The key differences start with how traditional investing is focused on long-term results, spanning several weeks to months depending on the type of investment. Day trading however, will hone in on the day to day variations in the value of different investments. For day traders, the focus is often measured in minutes instead of months.
This is reflected in the way day traders and investors analyze the stocks they intend to use. A day trader is more technical, looking for the variations in price during the day so they can take advantage of the fluctuations. An investor looks at the fundamentals, researching the history of the stock and looking at the sustainability of the company itself. Other key differences between these two types include, but are not limited to the following;
Active vs. Passive Management
Because of the short time spans, day trading is all about active management and staying on top of the trade from beginning to end. Investing however is passive management which means that once the research has been completed, the investment is made and the investor goes on to other projects and waits.
It’s quite common for investors to read weekly to quarterly reports about how their stock is doing compared to day traders who are looking for new opportunities several times a day.
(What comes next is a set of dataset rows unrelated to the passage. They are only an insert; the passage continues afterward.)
(* ------------------------------------------------------------------ *)
(** ** parsec.BasicClient *)

Record ProviderInfo := mkProviderInfo {
  pi_UUID : string; pi_Description : string; pi_Vendor : string;
  pi_VersionMaj : Z; pi_VersionMin : Z; pi_VersionRev : Z; pi_ID : Z }.
Record AuthenticatorInfo := mkAuthenticatorInfo {
  ai_ID : Z; ai_Description : string; ai_VersionMaj : Z; ai_VersionMin : Z; ai_VersionRev : Z }.
(** Of the attributes only the size is filled in. *)
Record KeyInfo := mkKeyInfo { ki_ProviderID : Z; ki_Name : string; ki_KeyBits : Z }.

(** An identifier of 32 bits becomes a uint8. *)
Definition newProviderInfoFromOp (inf : wProviderInfo) : ProviderInfo :=
  mkProviderInfo (wp_Uuid inf) (wp_Description inf) (wp_Vendor inf)
    (wp_VersionMaj inf) (wp_VersionMin inf) (wp_VersionRev inf) (wp_Id inf mod 2 ^ 8).

Definition newAuthenticatorInfoFromOp (inf : wAuthenticatorInfo) : result AuthenticatorInfo :=
  match NewAuthenticationTypeFromU32 (wa_Id inf) with
  | inl e => inl e
  | inr authid => inr (mkAuthenticatorInfo authid (wa_Description inf) (wa_VersionMaj inf) (wa_VersionMin inf) (wa_VersionRev inf))
  end.

(** A key without attributes is a nil pointer that is looked into. *)
Definition newKeyInfoFromOp (k : wKeyInfo) : result KeyInfo :=
  match wk_Attributes k with
  | Some ka => inr (mkKeyInfo (wk_ProviderId k mod 2 ^ 8) (wk_Name k) (wka_KeyBits ka))
  | None => inl (PlainErr "panic: nil pointer dereference")
  end.

Fixpoint all_ok {A B} (f : A -> result B) (l : list A) : result (list B) :=
  match l with
  | [] => inr []
  | a :: l' => match f a with
               | inl e => inl e
               | inr b => match all_ok f l' with inl e => inl e | inr bs => inr (b :: bs) end
               end
  end.

Record BasicClient := mkBasicClient {
  bc_opclient : string; bc_auth : Authenticator; bc_implicitProvider : Z }.

Definition SetImplicitProvider (provider : Z) (c : BasicClient) : BasicClient :=
  mkBasicClient (bc_opclient c) (bc_auth c) provider.
Definition GetAuthenticatorType (c : BasicClient) : Z := GetType (bc_auth c).

(** parsec.ProviderID: every provider but the core one *)
Definition HasCrypto (p : Z) : bool := negb (p =? ProviderCore)%Z.

Section Methods.
Context (c : BasicClient).

(** To the core provider *)
Definition core {R} (f : string -> Z -> Authenticator -> R) : R := f (bc_opclient c) ProviderCore (bc_auth c).

(** To the implicit provider, if it does cryptography *)
Definition crypto {R} (f : string -> Z -> Authenticator -> free parsec (result R)) : free parsec (result R) :=
  if HasCrypto (bc_implicitProvider c) then f (bc_opclient c) (bc_implicitProvider c) (bc_auth c)
  else throw (PlainErr "provider does not support crypto operation").

(** With an algorithm or attributes that must have a message first *)
Definition crypto_with {A R} (alg : result A) (f : A -> string -> Z -> Authenticator -> free parsec (result R))
  : free parsec (result R) :=
  crypto (fun path p a => let? opalg := Ret alg catch throw in f opalg path p a).

Definition BasicClient_Close : free parsec (result unit) := Close.
Definition Ping : free parsec (result (Z * Z)) := core op_Ping.
Definition ListProviders : free parsec (result (list ProviderInfo)) :=
  let? nativeProv := core op_ListProviders catch throw in ok (newProviderInfoFromOp <$> nativeProv).
Definition ListOpcodes (providerID : Z) : free parsec (result (list Z)) :=
  core (fun path p a => op_ListOpcodes path p a providerID).
Definition ListClients : free parsec (result (list string)) := core op_ListClients.
Definition DeleteClient (client : string) : free parsec (result unit) :=
  core (fun path p a => op_DeleteClient path p a client).
Definition ListKeys : free parsec (result (list KeyInfo)) :=
  let? retkeys := core op_ListKeys catch throw in Ret (all_ok newKeyInfoFromOp retkeys).
Definition ListAuthenticators : free parsec (result (list AuthenticatorInfo)) :=
  let? retauths := core op_ListAuthenticators catch throw in Ret (all_ok newAuthenticatorInfoFromOp retauths).

(** A key policy that is not there would panic. *)
Definition attributes_or_panic (attributes : KeyAttributes) : result wKeyAttributes :=
  match keyAttributes_toWire attributes with
  | Some r => r
  | None => inl (PlainErr "panic: nil pointer dereference")
  end.

Definition PsaGenerateKey (name : string) (attributes : KeyAttributes) : free parsec (result unit) :=
  crypto_with (attributes_or_panic attributes) (fun ka path p a => op_PsaGenerateKey path p a name ka).
Definition PsaDestroyKey (name : string) : free parsec (result unit) :=
  crypto (fun path p a => op_PsaDestroyKey path p a name).
Definition PsaHashCompute (msg : data) (alg : Z) : free parsec (result data) :=
  crypto (fun path p a => op_PsaHashCompute path p a msg (int32 alg)).
Definition PsaSignMessage (signingKey : string) (msg : data) (alg : AsymmetricSignatureAlgorithm) : free parsec (result data) :=
  crypto_with (algAsymmetricSigToWire alg) (fun opalg path p a => op_PsaSignMessage path p a signingKey msg opalg).
Definition PsaSignHash (signingKey : string) (hash : data) (alg : AsymmetricSignatureAlgorithm) : free parsec (result data) :=
  crypto_with (algAsymmetricSigToWire alg) (fun opalg path p a => op_PsaSignHash path p a signingKey hash opalg).
Definition PsaVerifyMessage (verifyingKey : string) (msg signature : data) (alg : AsymmetricSignatureAlgorithm)
  : free parsec (result unit) :=
  crypto_with (algAsymmetricSigToWire alg) (fun opalg path p a => op_PsaVerifyMessage path p a verifyingKey msg signature opalg).
Definition PsaVerifyHash (verifyingKey : string) (hash signature : data) (alg : AsymmetricSignatureAlgorithm)
  : free parsec (result unit) :=
  crypto_with (algAsymmetricSigToWire alg) (fun opalg path p a => op_PsaVerifyHash path p a verifyingKey hash signature opalg).
Definition PsaCipherEncrypt (keyName : string) (mode : Z) (plaintext : data) : free parsec (result data) :=
  crypto_with (algCipherAlgToWire mode) (fun opalg path p a => op_PsaCipherEncrypt path p a keyName opalg plaintext).
Definition PsaCipherDecrypt (keyName : string) (mode : Z) (ciphertext : data) : free parsec (result data) :=
  crypto_with (algCipherAlgToWire mode) (fun opalg path p a => op_PsaCipherDecrypt path p a keyName opalg ciphertext).
Definition PsaAeadDecrypt (keyName : string) (alg : AeadAlgorithm) (nonce additionalData ciphertext : data) : free parsec (result data) :=
  crypto_with (algAeadAlgToWire alg) (fun opalg path p a => op_PsaAeadDecrypt path p a keyName opalg nonce additionalData ciphertext).
Definition PsaAeadEncrypt (keyName : string) (alg : AeadAlgorithm) (nonce additionalData plaintext : data) : free parsec (result data) :=
  crypto_with (algAeadAlgToWire alg) (fun opalg path p a => op_PsaAeadEncrypt path p a keyName opalg nonce additionalData plaintext).
Definition PsaExportKey (keyName : string) : free parsec (result data) :=
  crypto (fun path p a => op_PsaExportKey path p a keyName).
Definition PsaImportKey (keyName : string) (attributes : KeyAttributes) (d : data) : free parsec (result unit) :=
  crypto_with (attributes_or_panic attributes) (fun ka path p a => op_PsaImportKey path p a keyName ka d).
Definition PsaExportPublicKey (keyName : string) : free parsec (result data) :=
  crypto (fun path p a => op_PsaExportPublicKey path p a keyName).
Definition PsaGenerateRandom (size : Z) : free parsec (result data) :=
  crypto (fun path p a => op_PsaGenerateRandom path p a size).
Definition PsaMACCompute (keyName : string) (alg : MacAlgorithm) (input : data) : free parsec (result data) :=
  crypto_with (algMacAlgToWire alg) (fun opalg path p a => op_PsaMACCompute path p a keyName opalg input).
Definition PsaMACVerify (keyName : string) (alg : MacAlgorithm) (input mac : data) : free parsec (result unit) :=
  crypto_with (algMacAlgToWire alg) (fun opalg path p a => op_PsaMACVerify path p a keyName opalg input mac).
Definition PsaRawKeyAgreement (raw : Z) (privateKey : string) (peerKey : data) : free parsec (result data) :=
  crypto_with (algKeyAgreementRawAlgToWire raw)
    (fun opalg path p a => op_PsaRawKeyAgreement path p a (GetRaw opalg) privateKey peerKey).
Definition PsaAsymmetricDecrypt (keyName : string) (alg : AsymmetricEncryptionAlgorithm) (salt ciphertext : data) : free parsec (result data) :=
  crypto_with (algAsymmetricEncryptionAlgToWire alg)
    (fun opalg path p a => op_PsaAsymmetricDecrypt path p a keyName opalg salt ciphertext).
Definition PsaAsymmetricEncrypt (keyName : string) (alg : AsymmetricEncryptionAlgorithm) (salt plaintext : data) : free parsec (result data) :=
  crypto_with (algAsymmetricEncryptionAlgToWire alg)
    (fun opalg path p a => op_PsaAsymmetricEncrypt path p a keyName opalg salt plaintext).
Perhaps not surprisingly, day traders and investors use different criteria in selecting stocks. Because day traders are active and analyze stocks from a technical standpoint, they will make their choices based on the prices at that time. Investors however, are concerned about the long-term potential of companies, historic trends, and using fundamental analysis to determine which investments are right for their needs.
The volatility of a stock attracts day traders who take advantage of the quickly changing prices while it pushes away investors because of the unpredictability over the long term.
Cost of Commissions
Because day traders are active managers and make trades several times per day, they are paying more commission costs compared to traditional investors. While they often pay less per trade compared to investors, the sheer number of trades means that they are paying a considerable amount.
Finally, how day traders and investors look at risk is quite different. Because their focus is on the long-term, investors see risk in that perspective as well. The time of greatest risk is when companies put out their quarterly reports and projections on earnings. Day traders have little interest in the long-view and instead focus on the daily activities which cause changes in value.
The stark differences between day traders and investors are valuable considerations when choosing which one to pursue. For those who can be actively involved, day trading offers many advantages while those who believe in the long-term should look at traditional investing practices.